The National Bureau of Statistics of China (NBS) released data on Monday, Apr 11, saying the producer price index (PPI) in March increased 8.3% year-on-year. PPI reflects the prices that factories charge wholesalers for products, down from 8.8% growth in February.
This was above the 8.1% growth expectations in a Bloomberg survey of economists.
China’s consumer price index (CPI) inched up 1.5% year-on-year, rising from 0.9% in February, the fastest pace in three months.
The South China Morning Post cited the Capital Economics saying, the main drivers of PPI rising “were higher prices of oil, gas and iron ore.”
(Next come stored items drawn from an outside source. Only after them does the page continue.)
(** * A shallow embedding of [models/EncoderDecoder.py]

    The Python module defines three [nn.Module] classes, [Encoder], [Decoder]
    and [EncoderDecoder], and the factory [create_encoder_decoder_model].
    The code of the repository is embedded function by function.  The
    PyTorch layers it calls ([nn.LSTM], [nn.GRU], [nn.BatchNorm1d],
    [nn.LayerNorm], [nn.Dropout], [nn.Linear], [nn.MultiheadAttention]) are
    not code of the repository: they are parameters of the development, and
    the theorems that need something from them state it as a contract. *)

From Stdlib Require Import String ZArith QArith Lia Bool Arith List.
Import ListNotations.

Close Scope Q_scope.
Open Scope nat_scope.

Set Implicit Arguments.

(** ** Python exceptions and results *)

Inductive exn : Type :=
| AssertionError (msg : string)
| AttributeError
| TypeError
| IndexError
| ValueError
| RuntimeError.

Inductive Res (A : Type) : Type :=
| Ok (a : A)
| Raise (e : exn).

Arguments Ok {A} a.
Arguments Raise {A} e.

Definition res_bind {A B} (r : Res A) (k : A -> Res B) : Res B :=
  match r with
  | Ok a => k a
  | Raise e => Raise e
  end.

Definition res_map {A B} (f : A -> B) (r : Res A) : Res B :=
  res_bind r (fun a => Ok (f a)).

Definition is_ok {A} (r : Res A) : bool :=
  match r with Ok _ => true | Raise _ => false end.

(** ** Tensors

    A tensor is a shape and its elements in row-major order, which is what
    a contiguous [torch.Tensor] is.  [permute] returns a view in PyTorch and
    [.contiguous()] copies it into row-major order; both denote the same
    tensor value here, so [.contiguous()] is the identity of the model. *)

Section Tensors.

Variable R : Type.
Variable r0 : R.

Record Tensor : Type := mkTensor { shape : list nat; data : list R }.

Definition numel (sh : list nat) : nat := fold_right Nat.mul 1 sh.

Definition wf (t : Tensor) : Prop := length (data t) = numel (shape t).

Fixpoint offset (sh idx : list nat) : nat :=
  match sh, idx with
  | _ :: sh', i :: idx' => i * numel sh' + offset sh' idx'
  | _, _ => 0
  end.

Definition get (t : Tensor) (idx : list nat) : R :=
  nth (offset (shape t) idx) (data t) r0.

Fixpoint tabulate (sh : list nat) (f : list nat -> R) : list R :=
  match sh with
  | [] => [f []]
  | d :: sh' =>
      flat_map (fun i => tabulate sh' (fun idx => f (i :: idx))) (seq 0 d)
  end.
Increased global commodities prices caused by the Russia-Ukraine war and the latest outbreak with its strict “zero-Covid” strategy might add to China’s inflation risks.
Nomura analysts led by Lu Ting told the South China Morning Post that CPI might rise more than 2 percent in April “as households across China have been stocking up food and other necessities after observing the fallout from the Shanghai lockdown.”
“Looking further ahead, due to lockdowns and transport disruptions in Northeast China, the largest grain production base in China, this year’s spring planting of crops may have been delayed and the risk of food shortage may rise in the second half of this year, adding further pressure to the worsening global food shortage caused by the ongoing military conflict in Ukraine.”
Zhang Zhiwei, a chief economist at Pinpoint Asset Management, said, “CPI inflation rose, while PPI inflation edged lower. Overall consumer price inflation will likely stay low, due to the weak domestic demand, as many cities are locked down.”